Inflamar, modular ou frear? O ajuste fino da imunidade
O grande desafio da oncologia atual não é apenas ativar o sistema imune, mas modulá-lo com precisão. A resposta imune precisa ser regulada como um botão de volume: nem tão baixa a ponto de permitir que o tumor progrida, nem tão alta a ponto de causar inflamações nocivas. A busca por esse equilíbrio marca uma nova era na oncologia, guiada por biomarcadores e protocolos cada vez mais individualizados.

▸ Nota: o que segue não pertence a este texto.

(** The position recorded for the creation of a sub-chain leads [GetTransaction] to the
    transaction, but the loader of the metadata, which counts the offset from the start of
    the block instead of from the end of its header, fails on it and gives up. *)
Theorem subchain_meta_not_reloaded : exists caches b c' s st' txid pos,
  disk_run demo_meta = Ok (caches, b, c', Some s, st') /\ ComputeHash demo_create = Ok txid /\ so_meta st' !! txid = Some pos /\
  GetTransaction_indexed sample_os 0 txid st' = Some (demo_create, block_hash demo_meta) /\
  LoadSubChainMetaData (LoadSubChainMetaData_read sample_os 0 (so_files st')) [mkMetaRecord (Some (DB_TXINDEX, txid)) (Some pos)] MetaPool_empty
    = (MetaPool_empty, false).
Proof.
  assert (match disk_run demo_meta, ComputeHash demo_create with
          | Ok (_, _, _, Some s, st'), Ok txid =>
              match so_meta st' !! txid with
              | Some pos => small_undo (cn_vtxundo _ s) &&
                  match LoadSubChainMetaData_read sample_os 0 (so_files st') pos with ReadThrows => true | _ => false end
              | None => false
              end
          | _, _ => false end = true) as Ht by (vm_compute; reflexivity).
  destruct (disk_run demo_meta) as [[[[[caches b] c'] [s|]] st']|] eqn:E; [|discriminate Ht..].
  destruct (ComputeHash demo_create) as [txid|] eqn:Hid; [|discriminate Ht]. destruct (so_meta st' !! txid) as [pos|] eqn:Em; [|discriminate Ht].
  apply andb_prop in Ht as [Hs Ht]. exists caches, b, c', s, st', txid, pos. split; [reflexivity|]. split; [reflexivity|]. split; [exact Em|]. split.
  - unfold disk_run in E. destruct demo_meta_data as [Hd Hl]. destruct demo_meta_places as (Hpos & Hdp & Ho & Hin).
    assert (keeps (so_files st') (so_files st')) as Hk by reflexivity.
    pose proof (txindex_spec (fun _ => None) unit (fun _ _ sc => (false, sc)) (fun _ sc => sc) (replicate 32 x00) sample_os (replicate 4 x0a)
      (demo_env_of (disk_node demo_meta) demo_meta) demo_meta (block_hash demo_meta) (disk_node demo_meta) (demo_view demo_coins) tt VersionBitsCache_Clear
      (disk_store demo_meta) caches b c' s st' (block_data demo_meta) (so_files st') demo_create txid E (disk_may_store _ Hs) demo_meta_wf Hd Hl
      Hpos Hdp Ho demo_meta_kept Hk Hin Hid) as Hg.
    destruct st'. exact Hg.
  - cbn [LoadSubChainMetaData mr_key mr_value]. rewrite bool_decide_eq_true_2 by reflexivity.
    destruct (LoadSubChainMetaData_read sample_os 0 (so_files st') pos); [discriminate Ht|reflexivity|discriminate Ht].
Qed.
(** The entry still describes the same block, with its data and its undo data, at least
    as far validated, and still marked if it was. *)
Record same_block (n n' : CBlockIndex) : Prop := {
  sb_skeleton : skeleton n' = skeleton n;
  sb_data : has_data n' = has_data n;
  sb_undo : has_undo n = true -> has_undo n' = true /\ bi_nUndoPos n' = bi_nUndoPos n;
  sb_level : level n <= level n';
  sb_invalid : invalid n = true -> invalid n' = true;
  sb_failed : failed n = true -> failed n' = true
}.

(** What chain selection and the connection of blocks leave of an entry. *)
Record same_entry (n n' : CBlockIndex) : Prop := {
  se_block : same_block n n';
  se_sequence : bi_nSequenceId n' = bi_nSequenceId n
}.

Lemma se_data n n' : same_entry n n' -> has_data n' = has_data n.
Proof. intros [H _]. apply H. Qed.

Definition same_tree (m m' : BlockMap) : Prop :=
  forall p, match m !! p, m' !! p with
            | Some n, Some n' => same_entry n n'
            | None, None => True
            | _, _ => False
            end.

Lemma same_block_refl n : same_block n n.
Proof. by split. Qed.

Lemma same_block_trans a b c : same_block a b -> same_block b c -> same_block a c.
Proof.
  intros [A1 A2 A3 A4 A5 A6] [B1 B2 B3 B4 B5 B6]. split; [congruence|congruence| |lia|auto|auto]. intros Ha. destruct (A3 Ha) as [Hb E].
  destruct (B3 Hb) as [Hc E']. split; congruence.
Qed.

Lemma same_entry_refl n : same_entry n n.
Proof. split; [apply same_block_refl|done]. Qed.

Lemma same_entry_trans a b c : same_entry a b -> same_entry b c -> same_entry a c.
Proof. intros [A1 A2] [B1 B2]. split; [by eapply same_block_trans|congruence]. Qed.

Lemma same_tree_refl m : same_tree m m.
Proof. intros p. destruct (m !! p); [apply same_entry_refl|done]. Qed.

Lemma same_tree_trans a b c : same_tree a b -> same_tree b c -> same_tree a c.
Proof.
  intros H1 H2 p. specialize (H1 p). specialize (H2 p).
  destruct (a !! p), (b !! p), (c !! p); try done. by eapply same_entry_trans.
Qed.

Lemma same_tree_lookup m m' p n : same_tree m m' -> m !! p = Some n -> exists n', m' !! p = Some n' /\ same_entry n n'.
Proof. intros H Hp. specialize (H p). rewrite Hp in H. destruct (m' !! p) as [n'|]; [by exists n'|done]. Qed.
(* ===== verification/Activation.v ===== *)
(** * The activation of the best chain (topchain/src/validation.cpp)

    [ActivateBestChain] on effects that keep the laws [BlockRules]: it terminates
    without failing an assertion, and the tip it leaves is the best block of all those
    the node could switch to. *)

From S2P Require Import Prelude Serialize Sha256 Primitives ArithUint256 Chain ChainState.

(** * What the effects promise *)

(** How far the checks of a block have gone: its data is only kept after those of the
    whole block, unless it failed them. *)
Definition level_ok (n : CBlockIndex) : Prop :=
  BLOCK_VALID_TREE <= level n /\ (has_data n = true -> failed n = false -> BLOCK_VALID_TRANSACTIONS <= level n).

(** A well-formed index of a node that does not prune: work grows along the
    branches, a block counted with its ancestors' transactions has its data, there is
    one root, and every entry got its place in the tree. *)
Record tree_ok (m : BlockMap) : Prop := {
  to_index : index_ok m;
  to_works : works m;
  to_linked : linked m;
  to_grows : forall p n q nq, m !! p = Some n -> bi_pprev n = Some q -> m !! q = Some nq ->
    uval (bi_nChainWork nq) < uval (bi_nChainWork n);
  to_data : forall p n, m !! p = Some n -> bi_nChainTx n <> 0 -> has_data n = true;
  to_root : forall p n q nq, m !! p = Some n -> bi_pprev n = None -> m !! q = Some nq -> bi_pprev nq = None -> p = q;
  to_level : forall p n, m !! p = Some n -> level_ok n
}.

Lemma tree_ok_same m m' : same_tree m m' -> tree_ok m -> tree_ok m'.
Proof.
  intros T [H1 H2 H3 H4 H5 H6 H7]. split.
  - by apply (same_tree_index m).
  - by apply (same_tree_works m).
  - intros p n q nq Hp Htx Eq Hq. destruct (same_tree_lookup_r _ _ p n T Hp) as (n0 & H0 & S0).
    destruct (same_tree_lookup_r _ _ q nq T Hq) as (q0 & Hq0 & Sq0).
    apply same_entry_fields in S0 as (E1 & _ & _ & _ & E2 & _). apply same_entry_fields in Sq0 as (_ & _ & _ & _ & E3 & _).
    rewrite E3. apply (H3 p n0 q q0); congruence.
  - intros p n q nq Hp Eq Hq. destruct (same_tree_lookup_r _ _ p n T Hp) as (n0 & H0 & S0).
    destruct (same_tree_lookup_r _ _ q nq T Hq) as (q0 & Hq0 & Sq0).
    apply same_entry_fields in S0 as (E1 & _ & _ & E2 & _). apply same_entry_fields in Sq0 as (_ & _ & _ & E3 & _).
    rewrite E2, E3. apply (H4 p n0 q q0); congruence.
  - intros p n Hp Htx. destruct (same_tree_lookup_r _ _ p n T Hp) as (n0 & H0 & S0). rewrite (se_data _ _ S0).
    apply same_entry_fields in S0 as (_ & _ & _ & _ & E2 & _). apply (H5 p n0); congruence.
  - intros p n q nq Hp Ep Hq Eq. destruct (same_tree_lookup_r _ _ p n T Hp) as (n0 & H0 & S0).
    destruct (same_tree_lookup_r _ _ q nq T Hq) as (q0 & Hq0 & Sq0).
    apply same_entry_fields in S0 as (E1 & _). apply same_entry_fields in Sq0 as (E2 & _).
    apply (H6 p n0 q q0); congruence.
  - intros p n Hp. destruct (same_tree_lookup_r _ _ p n T Hp) as (n0 & H0 & [S0 _]). pose proof (sb_level _ _ S0).
    destruct (H7 p n0 H0) as [L1 L2]. split; [lia|]. rewrite (sb_data _ _ S0). intros Hd Hf.
    enough (failed n0 = false) by (specialize (L2 Hd ltac:(done)); lia). apply not_true_iff_false. intros Hf0.
    by rewrite (sb_failed _ _ S0 Hf0) in Hf.
Qed.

Muito antes dos modernos imunoterápicos, o médico norte-americano William Coley já intuía que a inflamação poderia ser aliada no combate ao câncer. No fim do século XIX, ele observou que pacientes com infecções bacterianas severas, por vezes, apresentavam regressão tumoral. Com base nisso, desenvolveu a “toxina de Coley”, mistura de bactérias inativadas injetadas em pacientes com sarcoma — e, em alguns casos, a remissão foi real. Embora suas ideias tenham sido desacreditadas por décadas, hoje reconhecemos que a inflamação bem conduzida pode sim ativar o sistema imune contra tumores.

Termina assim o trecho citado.